17 mars 2013

«Impurs», le nouveau David Vann : la mort lui va si bien

Il avait été prix Médicis étranger 2010 à la surprise générale avec « Sukkwan Island », puis un des évènements de la rentrée 2011 avec « Désolations ». Son nouveau livre paraît en France au moment des dernières neiges de l’hiver.

 Du nature writing au drame familial

«Impurs» en scotchera plus d’un. La fournaise du soleil californien sous lequel cuit ce psychodrame familial est aux antipodes des neiges alaskiennes de «Sukkwan Island», et de la nature claustro et menaçante de «Désolations». Quand ce dernier portait des couples à ébullition, « Impurs » met une seule et même famille su le grill. Ici, point de « nature writing », genre littéraire qu’avait accroché Vann. Ce nouveau roman est un drame psychologique.

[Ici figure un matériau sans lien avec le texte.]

(** Freeing a block nobody has: it is the first that will be used again. *)
Lemma file_free_law bs i : wf_file bs -> i ∈ allocated_blocks bs -> (forall q k, pins_of bs !! q = Some k -> pin_id k <> i) ->
  exists bs' ret, camel_block_file_free_block bs i = Ok (bs', ret) /\ wf_file bs' /\ pins_of bs' = pins_of bs /\
    (forall j, j <> i -> contents_at bs' j = contents_at bs j) /\ last_block bs' = last_block bs /\
    (forall q, saved_block bs q -> saved_block bs' q) /\
    (ret = 0 /\ allocated_blocks bs' = allocated_blocks bs ∖ {[i]} /\ free_list bs' = i :: free_list bs \/
     ret = -1 /\ allocated_blocks bs' = allocated_blocks bs /\ free_list bs' = free_list bs).
Proof.
  intros (fl & Hi & Ha) Hal Hpin. pose proof Hal as [Hv Hf]%(allocated_inv _ _ _ _ _ Hi). unfold camel_block_file_free_block.
  pose proof (i_last _ _ _ _ Hi) as (Hb1 & _ & Hb2). pose proof (i_free _ _ _ _ Hi) as [Hn Hfv].
  assert (free_list bs = fl) as Efl by by apply free_list_chain; [apply (i_chain _ _ _ _ Hi)|..].
  destruct (get_ok bs (last_block bs) fl i Hi) as (bs1 & r & -> & Hi1 & [G1 G2 G3 G4 G5 G6] & Hnone); [destruct Hv; lia|done| |].
  { intros q bl Hq Eid. destruct (bl_detached bl) eqn:Ed; [|done]. assert (root_block bs <> Some q) as Hrq.
    { intros E. destruct (i_root _ _ _ _ Hi) as (r & b & ? & ? & Hz & _). assert (b = bl) as -> by congruence. destruct Hv. lia. }
    destruct (Hpin q (pin_of bl)); [|done]. apply pins_lookup. exists bl.
    split; [done|]. split; [done|]. split; [|done]. by apply (b_detached _ _ _ _ _ (i_block _ _ _ _ Hi q bl Hq Hrq)). }
  rewrite res_bind_Ok. rewrite <- G4 in Hi1. destruct r as [p|].
  2:{ exists bs1, (-1). split; [done|]. split; [exists fl; split; [done|]; intros q k; rewrite G6; apply Ha|].
      split; [done|]. split; [auto|]. split; [done|]. split; [done|]. right. split; [done|]. split.
      - apply set_eq. intros j. by rewrite (allocated_inv _ _ _ _ _ Hi), (allocated_inv _ _ _ _ _ Hi1), G4.
      - apply (eq_trans (y := fl)); [|done]. apply free_list_chain; [apply (i_chain _ _ _ _ Hi1)|done|by rewrite G4|by rewrite G4]. }
  destruct G6 as (c & bl & P1 & N1 & K1 & Hp & Eid & Hd & Hrf & Hr).
  assert (pins_of bs !! p = None) as Hpn.
  { destruct (pins_of bs !! p) as [k|] eqn:Ek; [|done]. destruct (Hpin p k Ek). by rewrite (K1 k). }
  destruct (N1 Hpn) as [-> _]. assert (root_block bs1 <> Some p) as Hr1 by by rewrite G3.
  assert (Z.to_nat (bl_refcount bl) = 1%nat) as Hrc.
  { assert (pins_of bs1 !! p = Some (mkPin i (contents_at bs i) 1 false)) as E1 by by rewrite P1, lookup_insert_eq.
    apply pins_lookup in E1 as (b & Eb & _ & _ & Ek). assert (b = bl) as -> by congruence. by injection Ek as _ _ ->. }
  rewrite (root_free_ok bs1 _ _ _ Hi1), res_bind_Ok. unfold get_bl. rewrite Hp, res_bind_Ok.
  destruct (link_ok bs1 fl i p bl Hi1 Hf ltac:(by rewrite G4) Hp Eid Hd Hrf Hr1) as (d & bs2 & bs3 & bs4 & -> & E2 & E3 & E4 & Hi4 & L4 & F4 & P4 & C4 & S4 & Sp & Hp4 & R4).
  rewrite res_bind_Ok, Eid, E2, res_bind_Ok, E3, res_bind_Ok, E4, res_bind_Ok. rewrite <- L4 in Hi4. rewrite <- R4 in Hr1.
  destruct (unref_ok bs4 (i :: fl) p _ Hi4 Hp4 Hr1 Hrf Sp) as (bs5 & -> & Hi5 & P5 & C5 & L5 & F5 & S5). rewrite res_bind_Ok.
  cbn in P5. destruct (Z.ltb_spec 1 (bl_refcount bl)) as [?|_]; [lia|].
  rewrite P4, P1, insert_insert_eq, delete_insert_id in P5 by done.
  assert (last_block bs5 = last_block bs) as El by congruence. rewrite <- L5 in Hi5.
  exists bs5, 0. split; [done|]. split.
  { exists (i :: fl). split; [done|]. intros q k. rewrite P5. intros Hq [Ek|Hin]%elem_of_cons; [by apply (Hpin q k)|by apply (Ha q k)]. }
  split; [done|]. split; [intros j Hj; by rewrite C5, C4, G1|]. split; [done|]. split.
  { intros q Hq. apply S5. destruct (decide (q = p)) as [->|Hne]; [done|]. by apply S4, G2. }
  left. split; [done|]. split.
  - apply set_eq. intros j. rewrite elem_of_difference, elem_of_singleton, (allocated_inv _ _ _ _ _ Hi), (allocated_inv _ _ _ _ _ Hi5), El, elem_of_cons. tauto.
  - rewrite Efl. pose proof (i_free _ _ _ _ Hi5) as [? ?]. apply free_list_chain; [apply (i_chain _ _ _ _ Hi5)|done|by rewrite El|done].
Qed.
(** [pkb->used] or [nkb->used], if there is such a block and it has room. *)
Definition room_in (b : B) (p : option ptr) : res (option Z) :=
  match p with
  | Some p => d ← block_data b p; used ← key_used d; Ok (if used <? key_slots then Some used else None)
  | None => Ok None
  end.

(** Which neighbour takes keys: the previous ([Some false]), the next one, or none. *)
Definition choose_neighbour (pkb nkb : option Z) : option bool :=
  match pkb, nkb with
  | Some p, Some n => Some (p <? n)
  | Some _, None => Some false
  | None, Some _ => Some true
  | None, None => None
  end.

Definition unref_opt (b : B) (p : option ptr) : res B :=
  match p with Some p => unref_block b p | None => Ok b end.

(** [memcpy (to->partition, &from->partition\[len\], n * sizeof)] *)
Fixpoint copy_parts (n : nat) (from : list Z) (len : Z) (to : list Z) (i : Z) : res (list Z) :=
  match n with
  | O => Ok to
  | S n => e ← part_at from (len + i); to ← set_part to i e; copy_parts n from len to (i + 1)
  end.

Fixpoint insert_behind (l : list ptr) (p q : ptr) : list ptr :=
  match l with
  | [] => []
  | a :: l => if bool_decide (a = p) then a :: q :: l else a :: insert_behind l p q
  end.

Nous sommes en 1985, l’époque des cassettes dans les walkmans. A Carmichael, banlieue de Sacramento, en plein cœur de la Vallée Centrale de Californie. Galen est un jeune homme de vingt-deux ans, qui vit avec sa mère dans la vieille demeure familiale. Une mère qui s’attache à faire revivre un passé familial idéalisé, et étouffe son garçon d’amour oppressant. Bref, Galen est un fils à maman, qui ne sort jamais de chez lui. Ce qui lui laisse le temps de lire « Siddartha » pour la centième fois, en écoutant « le non-vent, le calme ».

 

Au non-vent répond le « non-soi », dans lequel le jeune homme se réfugie, tiraillé qu’il est entre la masturbation sur les pages du magazine Hustler et un retrait du monde nourri de Hermann Hesse, Carlos Castaneda, ou Khalil Gibran.

C’est alors qu’arrive le feu. Dans les désirs de Galen. Un incendie sensoriel dû aux cuisses de sa cousine Jennifer, dix-sept ans. Des cuisses couleur pêche, une peau lisse, une jupe ultra-courte qui met en évidence la culotte bleu clair.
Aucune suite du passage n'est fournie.